=== Section Start ===

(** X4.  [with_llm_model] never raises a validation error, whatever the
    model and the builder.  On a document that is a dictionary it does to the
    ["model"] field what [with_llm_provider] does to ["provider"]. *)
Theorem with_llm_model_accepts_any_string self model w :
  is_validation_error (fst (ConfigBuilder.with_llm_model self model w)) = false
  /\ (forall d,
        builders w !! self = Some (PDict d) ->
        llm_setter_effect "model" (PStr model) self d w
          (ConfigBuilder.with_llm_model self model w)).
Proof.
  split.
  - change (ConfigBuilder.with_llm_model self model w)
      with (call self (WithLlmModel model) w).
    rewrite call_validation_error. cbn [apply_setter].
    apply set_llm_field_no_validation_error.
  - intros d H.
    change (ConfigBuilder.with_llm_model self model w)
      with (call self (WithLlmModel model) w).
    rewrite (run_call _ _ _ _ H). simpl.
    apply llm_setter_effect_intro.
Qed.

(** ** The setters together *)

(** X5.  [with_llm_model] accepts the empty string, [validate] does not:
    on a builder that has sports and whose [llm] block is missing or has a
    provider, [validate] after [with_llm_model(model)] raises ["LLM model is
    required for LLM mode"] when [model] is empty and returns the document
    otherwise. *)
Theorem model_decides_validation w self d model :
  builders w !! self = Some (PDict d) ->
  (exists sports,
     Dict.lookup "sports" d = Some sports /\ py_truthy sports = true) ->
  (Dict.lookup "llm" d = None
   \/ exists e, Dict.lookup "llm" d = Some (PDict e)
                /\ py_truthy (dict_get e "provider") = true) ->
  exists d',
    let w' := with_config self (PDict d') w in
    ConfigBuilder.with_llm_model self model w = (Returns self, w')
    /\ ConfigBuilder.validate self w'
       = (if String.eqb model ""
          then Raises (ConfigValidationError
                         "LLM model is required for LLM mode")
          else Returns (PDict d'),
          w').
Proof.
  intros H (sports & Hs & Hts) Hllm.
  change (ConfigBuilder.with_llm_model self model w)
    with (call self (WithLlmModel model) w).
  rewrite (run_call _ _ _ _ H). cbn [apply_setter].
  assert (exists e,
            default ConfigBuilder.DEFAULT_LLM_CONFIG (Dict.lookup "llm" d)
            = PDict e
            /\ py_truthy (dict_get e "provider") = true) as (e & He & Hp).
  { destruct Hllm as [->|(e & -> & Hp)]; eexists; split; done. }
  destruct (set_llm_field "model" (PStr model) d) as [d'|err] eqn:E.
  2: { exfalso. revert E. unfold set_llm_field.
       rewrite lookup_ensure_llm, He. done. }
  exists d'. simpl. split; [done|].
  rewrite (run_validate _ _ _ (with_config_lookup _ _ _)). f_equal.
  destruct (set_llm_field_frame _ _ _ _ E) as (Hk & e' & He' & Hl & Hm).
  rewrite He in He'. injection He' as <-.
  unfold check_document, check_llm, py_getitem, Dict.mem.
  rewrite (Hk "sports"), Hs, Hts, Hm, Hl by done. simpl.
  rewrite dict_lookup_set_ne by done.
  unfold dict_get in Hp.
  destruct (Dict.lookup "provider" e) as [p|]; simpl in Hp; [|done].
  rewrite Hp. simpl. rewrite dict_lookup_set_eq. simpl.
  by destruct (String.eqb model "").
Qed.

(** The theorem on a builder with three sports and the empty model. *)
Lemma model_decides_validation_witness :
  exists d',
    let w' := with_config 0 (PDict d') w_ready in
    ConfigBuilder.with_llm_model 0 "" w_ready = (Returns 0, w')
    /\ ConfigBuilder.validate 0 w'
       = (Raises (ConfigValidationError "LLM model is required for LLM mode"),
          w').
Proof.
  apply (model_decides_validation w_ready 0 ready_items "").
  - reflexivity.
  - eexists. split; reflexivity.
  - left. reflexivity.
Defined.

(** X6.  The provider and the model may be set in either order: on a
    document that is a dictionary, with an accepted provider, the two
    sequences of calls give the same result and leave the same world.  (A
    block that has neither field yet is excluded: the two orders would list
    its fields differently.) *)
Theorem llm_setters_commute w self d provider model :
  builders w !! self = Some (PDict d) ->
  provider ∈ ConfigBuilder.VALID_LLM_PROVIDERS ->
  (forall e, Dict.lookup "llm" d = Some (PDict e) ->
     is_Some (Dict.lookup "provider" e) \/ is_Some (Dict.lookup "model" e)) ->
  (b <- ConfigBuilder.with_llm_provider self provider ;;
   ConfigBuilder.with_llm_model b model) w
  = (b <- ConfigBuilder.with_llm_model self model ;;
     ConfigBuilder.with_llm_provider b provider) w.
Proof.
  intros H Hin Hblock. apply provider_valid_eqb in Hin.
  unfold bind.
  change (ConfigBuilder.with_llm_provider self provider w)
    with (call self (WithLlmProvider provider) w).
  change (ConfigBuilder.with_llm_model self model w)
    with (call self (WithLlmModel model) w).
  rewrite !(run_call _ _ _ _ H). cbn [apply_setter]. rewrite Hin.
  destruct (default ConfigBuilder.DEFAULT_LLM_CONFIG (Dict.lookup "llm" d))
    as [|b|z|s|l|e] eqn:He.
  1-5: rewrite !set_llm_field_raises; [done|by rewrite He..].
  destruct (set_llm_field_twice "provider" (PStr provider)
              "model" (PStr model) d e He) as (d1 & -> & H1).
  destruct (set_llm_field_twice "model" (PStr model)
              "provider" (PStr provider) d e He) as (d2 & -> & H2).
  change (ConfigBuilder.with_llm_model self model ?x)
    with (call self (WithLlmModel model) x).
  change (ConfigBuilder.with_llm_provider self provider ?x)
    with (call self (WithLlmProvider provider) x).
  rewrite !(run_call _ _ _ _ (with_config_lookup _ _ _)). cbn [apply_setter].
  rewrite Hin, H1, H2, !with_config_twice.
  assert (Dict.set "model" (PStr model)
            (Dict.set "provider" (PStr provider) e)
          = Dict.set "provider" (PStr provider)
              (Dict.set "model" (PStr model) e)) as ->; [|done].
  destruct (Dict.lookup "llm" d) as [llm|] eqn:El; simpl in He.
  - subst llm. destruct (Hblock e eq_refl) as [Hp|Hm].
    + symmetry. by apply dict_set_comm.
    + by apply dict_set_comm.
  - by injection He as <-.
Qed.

=== Section End ===

What is needed: Copy the full listing word for word.

Result of the task:
(** X4.  [with_llm_model] never raises a validation error, whatever the
    model and the builder.  On a document that is a dictionary it does to the
    ["model"] field what [with_llm_provider] does to ["provider"]. *)
Theorem with_llm_model_accepts_any_string self model w :
  is_validation_error (fst (ConfigBuilder.with_llm_model self model w)) = false
  /\ (forall d,
        builders w !! self = Some (PDict d) ->
        llm_setter_effect "model" (PStr model) self d w
          (ConfigBuilder.with_llm_model self model w)).
Proof.
  split.
  - change (ConfigBuilder.with_llm_model self model w)
      with (call self (WithLlmModel model) w).
    rewrite call_validation_error. cbn [apply_setter].
    apply set_llm_field_no_validation_error.
  - intros d H.
    change (ConfigBuilder.with_llm_model self model w)
      with (call self (WithLlmModel model) w).
    rewrite (run_call _ _ _ _ H). simpl.
    apply llm_setter_effect_intro.
Qed.

(** ** The setters together *)

(** X5.  [with_llm_model] accepts the empty string, [validate] does not:
    on a builder that has sports and whose [llm] block is missing or has a
    provider, [validate] after [with_llm_model(model)] raises ["LLM model is
    required for LLM mode"] when [model] is empty and returns the document
    otherwise. *)
Theorem model_decides_validation w self d model :
  builders w !! self = Some (PDict d) ->
  (exists sports,
     Dict.lookup "sports" d = Some sports /\ py_truthy sports = true) ->
  (Dict.lookup "llm" d = None
   \/ exists e, Dict.lookup "llm" d = Some (PDict e)
                /\ py_truthy (dict_get e "provider") = true) ->
  exists d',
    let w' := with_config self (PDict d') w in
    ConfigBuilder.with_llm_model self model w = (Returns self, w')
    /\ ConfigBuilder.validate self w'
       = (if String.eqb model ""
          then Raises (ConfigValidationError
                         "LLM model is required for LLM mode")
          else Returns (PDict d'),
          w').
Proof.
  intros H (sports & Hs & Hts) Hllm.
  change (ConfigBuilder.with_llm_model self model w)
    with (call self (WithLlmModel model) w).
  rewrite (run_call _ _ _ _ H). cbn [apply_setter].
  assert (exists e,
            default ConfigBuilder.DEFAULT_LLM_CONFIG (Dict.lookup "llm" d)
            = PDict e
            /\ py_truthy (dict_get e "provider") = true) as (e & He & Hp).
  { destruct Hllm as [->|(e & -> & Hp)]; eexists; split; done. }
  destruct (set_llm_field "model" (PStr model) d) as [d'|err] eqn:E.
  2: { exfalso. revert E. unfold set_llm_field.
       rewrite lookup_ensure_llm, He. done. }
  exists d'. simpl. split; [done|].
  rewrite (run_validate _ _ _ (with_config_lookup _ _ _)). f_equal.
  destruct (set_llm_field_frame _ _ _ _ E) as (Hk & e' & He' & Hl & Hm).
  rewrite He in He'. injection He' as <-.
  unfold check_document, check_llm, py_getitem, Dict.mem.
  rewrite (Hk "sports"), Hs, Hts, Hm, Hl by done. simpl.
  rewrite dict_lookup_set_ne by done.
  unfold dict_get in Hp.
  destruct (Dict.lookup "provider" e) as [p|]; simpl in Hp; [|done].
  rewrite Hp. simpl. rewrite dict_lookup_set_eq. simpl.
  by destruct (String.eqb model "").
Qed.

(** The theorem on a builder with three sports and the empty model. *)
Lemma model_decides_validation_witness :
  exists d',
    let w' := with_config 0 (PDict d') w_ready in
    ConfigBuilder.with_llm_model 0 "" w_ready = (Returns 0, w')
    /\ ConfigBuilder.validate 0 w'
       = (Raises (ConfigValidationError "LLM model is required for LLM mode"),
          w').
Proof.
  apply (model_decides_validation w_ready 0 ready_items "").
  - reflexivity.
  - eexists. split; reflexivity.
  - left. reflexivity.
Defined.

(** X6.  The provider and the model may be set in either order: on a
    document that is a dictionary, with an accepted provider, the two
    sequences of calls give the same result and leave the same world.  (A
    block that has neither field yet is excluded: the two orders would list
    its fields differently.) *)
Theorem llm_setters_commute w self d provider model :
  builders w !! self = Some (PDict d) ->
  provider ∈ ConfigBuilder.VALID_LLM_PROVIDERS ->
  (forall e, Dict.lookup "llm" d = Some (PDict e) ->
     is_Some (Dict.lookup "provider" e) \/ is_Some (Dict.lookup "model" e)) ->
  (b <- ConfigBuilder.with_llm_provider self provider ;;
   ConfigBuilder.with_llm_model b model) w
  = (b <- ConfigBuilder.with_llm_model self model ;;
     ConfigBuilder.with_llm_provider b provider) w.
Proof.
  intros H Hin Hblock. apply provider_valid_eqb in Hin.
  unfold bind.
  change (ConfigBuilder.with_llm_provider self provider w)
    with (call self (WithLlmProvider provider) w).
  change (ConfigBuilder.with_llm_model self model w)
    with (call self (WithLlmModel model) w).
  rewrite !(run_call _ _ _ _ H). cbn [apply_setter]. rewrite Hin.
  destruct (default ConfigBuilder.DEFAULT_LLM_CONFIG (Dict.lookup "llm" d))
    as [|b|z|s|l|e] eqn:He.
  1-5: rewrite !set_llm_field_raises; [done|by rewrite He..].
  destruct (set_llm_field_twice "provider" (PStr provider)
              "model" (PStr model) d e He) as (d1 & -> & H1).
  destruct (set_llm_field_twice "model" (PStr model)
              "provider" (PStr provider) d e He) as (d2 & -> & H2).
  change (ConfigBuilder.with_llm_model self model ?x)
    with (call self (WithLlmModel model) x).
  change (ConfigBuilder.with_llm_provider self provider ?x)
    with (call self (WithLlmProvider provider) x).
  rewrite !(run_call _ _ _ _ (with_config_lookup _ _ _)). cbn [apply_setter].
  rewrite Hin, H1, H2, !with_config_twice.
  assert (Dict.set "model" (PStr model)
            (Dict.set "provider" (PStr provider) e)
          = Dict.set "provider" (PStr provider)
              (Dict.set "model" (PStr model) e)) as ->; [|done].
  destruct (Dict.lookup "llm" d) as [llm|] eqn:El; simpl in He.
  - subst llm. destruct (Hblock e eq_refl) as [Hp|Hm].
    + symmetry. by apply dict_set_comm.
    + by apply dict_set_comm.
  - by injection He as <-.
Qed.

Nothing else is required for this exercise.